■ Exercise brief
Your answer must hold only the lines below from the line containing "startsWith s t ||" through the line containing "Definition truthy (s", each reproduced exactly.
[Opening Dataset entries section]
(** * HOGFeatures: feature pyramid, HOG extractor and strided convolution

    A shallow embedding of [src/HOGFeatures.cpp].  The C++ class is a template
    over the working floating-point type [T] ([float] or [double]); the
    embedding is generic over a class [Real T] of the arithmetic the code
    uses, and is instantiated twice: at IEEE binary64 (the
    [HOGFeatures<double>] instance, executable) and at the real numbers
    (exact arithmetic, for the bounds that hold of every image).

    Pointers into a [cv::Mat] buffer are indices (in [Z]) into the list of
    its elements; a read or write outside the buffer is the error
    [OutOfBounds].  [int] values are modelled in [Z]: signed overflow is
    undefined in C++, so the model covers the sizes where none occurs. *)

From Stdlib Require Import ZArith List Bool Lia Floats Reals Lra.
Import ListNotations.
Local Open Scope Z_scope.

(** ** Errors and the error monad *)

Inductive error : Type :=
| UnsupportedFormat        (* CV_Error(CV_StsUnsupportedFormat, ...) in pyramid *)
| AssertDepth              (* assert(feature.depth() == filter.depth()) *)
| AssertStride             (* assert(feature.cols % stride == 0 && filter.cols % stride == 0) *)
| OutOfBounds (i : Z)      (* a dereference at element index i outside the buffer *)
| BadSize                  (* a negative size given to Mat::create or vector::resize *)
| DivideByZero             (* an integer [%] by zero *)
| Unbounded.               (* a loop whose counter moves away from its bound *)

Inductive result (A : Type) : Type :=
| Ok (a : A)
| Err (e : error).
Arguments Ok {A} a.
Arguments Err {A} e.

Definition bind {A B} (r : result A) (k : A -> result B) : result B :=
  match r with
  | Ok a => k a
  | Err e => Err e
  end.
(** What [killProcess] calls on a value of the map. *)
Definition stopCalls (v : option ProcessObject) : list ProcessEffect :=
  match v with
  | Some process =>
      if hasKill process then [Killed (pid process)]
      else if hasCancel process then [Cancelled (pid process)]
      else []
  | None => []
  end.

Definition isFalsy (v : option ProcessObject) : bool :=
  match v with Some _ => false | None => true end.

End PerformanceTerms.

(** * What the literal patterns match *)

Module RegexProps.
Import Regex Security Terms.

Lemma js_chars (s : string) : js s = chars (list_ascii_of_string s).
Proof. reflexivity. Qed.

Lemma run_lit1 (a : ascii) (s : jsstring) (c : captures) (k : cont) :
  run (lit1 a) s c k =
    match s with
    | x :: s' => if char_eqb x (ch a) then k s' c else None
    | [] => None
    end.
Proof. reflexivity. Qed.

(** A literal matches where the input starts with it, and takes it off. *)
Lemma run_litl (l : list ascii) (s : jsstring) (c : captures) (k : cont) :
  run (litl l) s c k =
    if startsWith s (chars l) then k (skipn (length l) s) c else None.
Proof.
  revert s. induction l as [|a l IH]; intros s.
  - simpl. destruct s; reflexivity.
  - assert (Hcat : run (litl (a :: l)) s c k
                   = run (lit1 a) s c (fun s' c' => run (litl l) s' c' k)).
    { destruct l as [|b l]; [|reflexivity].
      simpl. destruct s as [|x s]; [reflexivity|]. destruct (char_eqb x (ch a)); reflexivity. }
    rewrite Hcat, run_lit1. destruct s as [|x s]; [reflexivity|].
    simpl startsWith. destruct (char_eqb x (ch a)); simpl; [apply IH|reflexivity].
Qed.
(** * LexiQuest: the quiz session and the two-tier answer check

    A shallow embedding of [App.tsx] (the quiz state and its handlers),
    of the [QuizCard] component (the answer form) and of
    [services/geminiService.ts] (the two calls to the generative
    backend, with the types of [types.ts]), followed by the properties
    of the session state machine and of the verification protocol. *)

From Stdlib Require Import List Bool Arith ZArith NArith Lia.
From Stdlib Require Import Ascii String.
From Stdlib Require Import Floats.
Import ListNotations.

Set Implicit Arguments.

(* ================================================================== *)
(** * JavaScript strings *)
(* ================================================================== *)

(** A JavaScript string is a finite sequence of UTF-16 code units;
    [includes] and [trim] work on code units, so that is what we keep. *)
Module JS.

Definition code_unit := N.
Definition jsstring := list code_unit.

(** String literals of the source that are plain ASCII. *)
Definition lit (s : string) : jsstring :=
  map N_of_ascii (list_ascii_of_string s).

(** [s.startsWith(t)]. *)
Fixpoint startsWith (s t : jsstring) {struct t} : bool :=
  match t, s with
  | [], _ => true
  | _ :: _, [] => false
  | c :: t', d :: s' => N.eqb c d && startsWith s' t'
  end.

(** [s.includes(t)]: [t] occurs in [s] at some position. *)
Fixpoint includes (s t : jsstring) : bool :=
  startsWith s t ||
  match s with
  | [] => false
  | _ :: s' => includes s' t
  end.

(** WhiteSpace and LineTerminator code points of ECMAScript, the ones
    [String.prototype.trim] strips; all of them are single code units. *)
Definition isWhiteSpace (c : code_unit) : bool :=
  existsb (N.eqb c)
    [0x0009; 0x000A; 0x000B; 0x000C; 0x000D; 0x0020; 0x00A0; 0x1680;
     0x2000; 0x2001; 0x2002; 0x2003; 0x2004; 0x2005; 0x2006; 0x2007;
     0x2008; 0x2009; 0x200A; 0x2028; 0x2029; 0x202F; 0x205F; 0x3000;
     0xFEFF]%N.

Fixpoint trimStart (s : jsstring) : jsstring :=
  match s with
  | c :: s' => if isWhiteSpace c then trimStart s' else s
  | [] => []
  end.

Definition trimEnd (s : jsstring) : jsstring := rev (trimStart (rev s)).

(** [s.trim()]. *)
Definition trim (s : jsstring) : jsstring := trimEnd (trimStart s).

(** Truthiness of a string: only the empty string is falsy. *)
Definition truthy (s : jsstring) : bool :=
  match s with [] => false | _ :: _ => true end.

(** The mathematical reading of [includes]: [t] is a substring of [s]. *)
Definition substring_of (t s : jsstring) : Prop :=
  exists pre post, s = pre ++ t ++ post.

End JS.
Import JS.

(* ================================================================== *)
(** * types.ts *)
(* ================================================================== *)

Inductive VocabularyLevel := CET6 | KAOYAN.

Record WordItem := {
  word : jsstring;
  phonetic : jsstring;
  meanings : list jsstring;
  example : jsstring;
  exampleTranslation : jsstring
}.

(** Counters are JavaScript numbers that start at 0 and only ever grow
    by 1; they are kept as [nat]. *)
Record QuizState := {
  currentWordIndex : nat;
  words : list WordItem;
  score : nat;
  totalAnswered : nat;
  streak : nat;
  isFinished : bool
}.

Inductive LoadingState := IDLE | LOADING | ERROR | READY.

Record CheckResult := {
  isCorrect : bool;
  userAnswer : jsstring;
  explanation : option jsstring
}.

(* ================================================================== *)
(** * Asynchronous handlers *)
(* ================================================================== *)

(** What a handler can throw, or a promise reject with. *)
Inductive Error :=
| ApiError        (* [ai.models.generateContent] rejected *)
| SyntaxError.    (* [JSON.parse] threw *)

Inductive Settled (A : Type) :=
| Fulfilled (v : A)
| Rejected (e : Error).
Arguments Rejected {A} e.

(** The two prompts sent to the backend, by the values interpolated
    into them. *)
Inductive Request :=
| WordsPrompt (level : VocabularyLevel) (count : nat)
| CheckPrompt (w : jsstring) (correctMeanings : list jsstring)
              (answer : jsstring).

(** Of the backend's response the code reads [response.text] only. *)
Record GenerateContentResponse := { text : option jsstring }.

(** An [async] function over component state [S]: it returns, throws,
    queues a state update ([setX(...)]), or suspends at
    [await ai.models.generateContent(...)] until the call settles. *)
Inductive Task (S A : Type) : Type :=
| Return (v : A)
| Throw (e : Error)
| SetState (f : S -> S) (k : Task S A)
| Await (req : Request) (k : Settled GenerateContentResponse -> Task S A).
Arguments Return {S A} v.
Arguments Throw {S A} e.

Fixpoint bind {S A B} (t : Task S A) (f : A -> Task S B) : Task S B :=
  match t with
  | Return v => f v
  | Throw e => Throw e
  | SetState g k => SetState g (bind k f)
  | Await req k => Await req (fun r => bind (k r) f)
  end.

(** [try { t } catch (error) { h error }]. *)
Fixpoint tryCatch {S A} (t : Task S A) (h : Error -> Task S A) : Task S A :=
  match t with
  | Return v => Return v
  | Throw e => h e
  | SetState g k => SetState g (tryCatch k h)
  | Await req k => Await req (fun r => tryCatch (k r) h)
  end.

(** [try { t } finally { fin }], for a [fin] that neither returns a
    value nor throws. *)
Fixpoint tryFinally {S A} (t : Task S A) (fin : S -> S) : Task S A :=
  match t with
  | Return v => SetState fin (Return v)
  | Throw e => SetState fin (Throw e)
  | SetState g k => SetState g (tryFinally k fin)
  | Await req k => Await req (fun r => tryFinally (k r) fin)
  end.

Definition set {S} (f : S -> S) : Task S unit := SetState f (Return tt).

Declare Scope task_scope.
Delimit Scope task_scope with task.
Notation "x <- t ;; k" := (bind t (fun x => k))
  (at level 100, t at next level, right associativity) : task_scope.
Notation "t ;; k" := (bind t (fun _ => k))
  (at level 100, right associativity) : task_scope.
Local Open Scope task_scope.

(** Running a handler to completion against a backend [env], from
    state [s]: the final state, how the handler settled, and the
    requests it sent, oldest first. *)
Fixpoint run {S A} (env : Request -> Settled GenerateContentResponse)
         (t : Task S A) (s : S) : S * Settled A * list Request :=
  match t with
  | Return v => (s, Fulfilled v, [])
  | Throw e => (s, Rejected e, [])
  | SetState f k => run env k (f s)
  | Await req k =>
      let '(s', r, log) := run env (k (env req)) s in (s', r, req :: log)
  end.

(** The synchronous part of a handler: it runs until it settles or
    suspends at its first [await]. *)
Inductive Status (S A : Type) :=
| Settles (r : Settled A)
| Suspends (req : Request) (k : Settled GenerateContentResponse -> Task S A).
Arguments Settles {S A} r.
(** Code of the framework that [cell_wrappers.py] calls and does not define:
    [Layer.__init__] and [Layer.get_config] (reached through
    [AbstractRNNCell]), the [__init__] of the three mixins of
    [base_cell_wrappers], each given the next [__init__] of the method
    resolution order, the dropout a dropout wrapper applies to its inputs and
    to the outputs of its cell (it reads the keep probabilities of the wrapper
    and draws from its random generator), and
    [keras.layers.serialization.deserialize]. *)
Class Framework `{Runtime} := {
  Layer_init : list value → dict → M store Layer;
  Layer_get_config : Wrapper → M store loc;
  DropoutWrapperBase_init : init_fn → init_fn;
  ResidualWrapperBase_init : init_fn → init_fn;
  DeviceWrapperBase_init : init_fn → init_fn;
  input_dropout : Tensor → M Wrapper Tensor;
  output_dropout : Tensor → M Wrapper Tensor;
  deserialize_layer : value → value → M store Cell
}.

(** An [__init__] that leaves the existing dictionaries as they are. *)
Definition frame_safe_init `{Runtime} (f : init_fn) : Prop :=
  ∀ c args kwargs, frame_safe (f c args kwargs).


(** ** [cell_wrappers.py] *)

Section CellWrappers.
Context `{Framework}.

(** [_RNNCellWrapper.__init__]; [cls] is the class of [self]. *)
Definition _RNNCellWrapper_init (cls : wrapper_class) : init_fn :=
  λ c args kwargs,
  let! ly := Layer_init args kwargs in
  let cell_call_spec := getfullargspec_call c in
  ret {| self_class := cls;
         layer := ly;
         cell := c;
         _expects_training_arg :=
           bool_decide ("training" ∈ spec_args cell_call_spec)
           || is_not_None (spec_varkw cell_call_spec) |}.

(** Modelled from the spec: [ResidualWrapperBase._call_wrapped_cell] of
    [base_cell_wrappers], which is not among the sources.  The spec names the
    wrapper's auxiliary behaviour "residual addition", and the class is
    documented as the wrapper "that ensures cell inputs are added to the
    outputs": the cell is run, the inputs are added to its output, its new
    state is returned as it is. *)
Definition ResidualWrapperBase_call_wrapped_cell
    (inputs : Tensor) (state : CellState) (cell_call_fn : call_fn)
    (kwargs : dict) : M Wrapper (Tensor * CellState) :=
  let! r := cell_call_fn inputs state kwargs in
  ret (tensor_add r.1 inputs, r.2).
[Closing Dataset entries section]
■ Finished task
  startsWith s t ||
  match s with
  | [] => false
  | _ :: s' => includes s' t
  end.

(** WhiteSpace and LineTerminator code points of ECMAScript, the ones
    [String.prototype.trim] strips; all of them are single code units. *)
Definition isWhiteSpace (c : code_unit) : bool :=
  existsb (N.eqb c)
    [0x0009; 0x000A; 0x000B; 0x000C; 0x000D; 0x0020; 0x00A0; 0x1680;
     0x2000; 0x2001; 0x2002; 0x2003; 0x2004; 0x2005; 0x2006; 0x2007;
     0x2008; 0x2009; 0x200A; 0x2028; 0x2029; 0x202F; 0x205F; 0x3000;
     0xFEFF]%N.

Fixpoint trimStart (s : jsstring) : jsstring :=
  match s with
  | c :: s' => if isWhiteSpace c then trimStart s' else s
  | [] => []
  end.

Definition trimEnd (s : jsstring) : jsstring := rev (trimStart (rev s)).

(** [s.trim()]. *)
Definition trim (s : jsstring) : jsstring := trimEnd (trimStart s).

(** Truthiness of a string: only the empty string is falsy. *)
Definition truthy (s : jsstring) : bool :=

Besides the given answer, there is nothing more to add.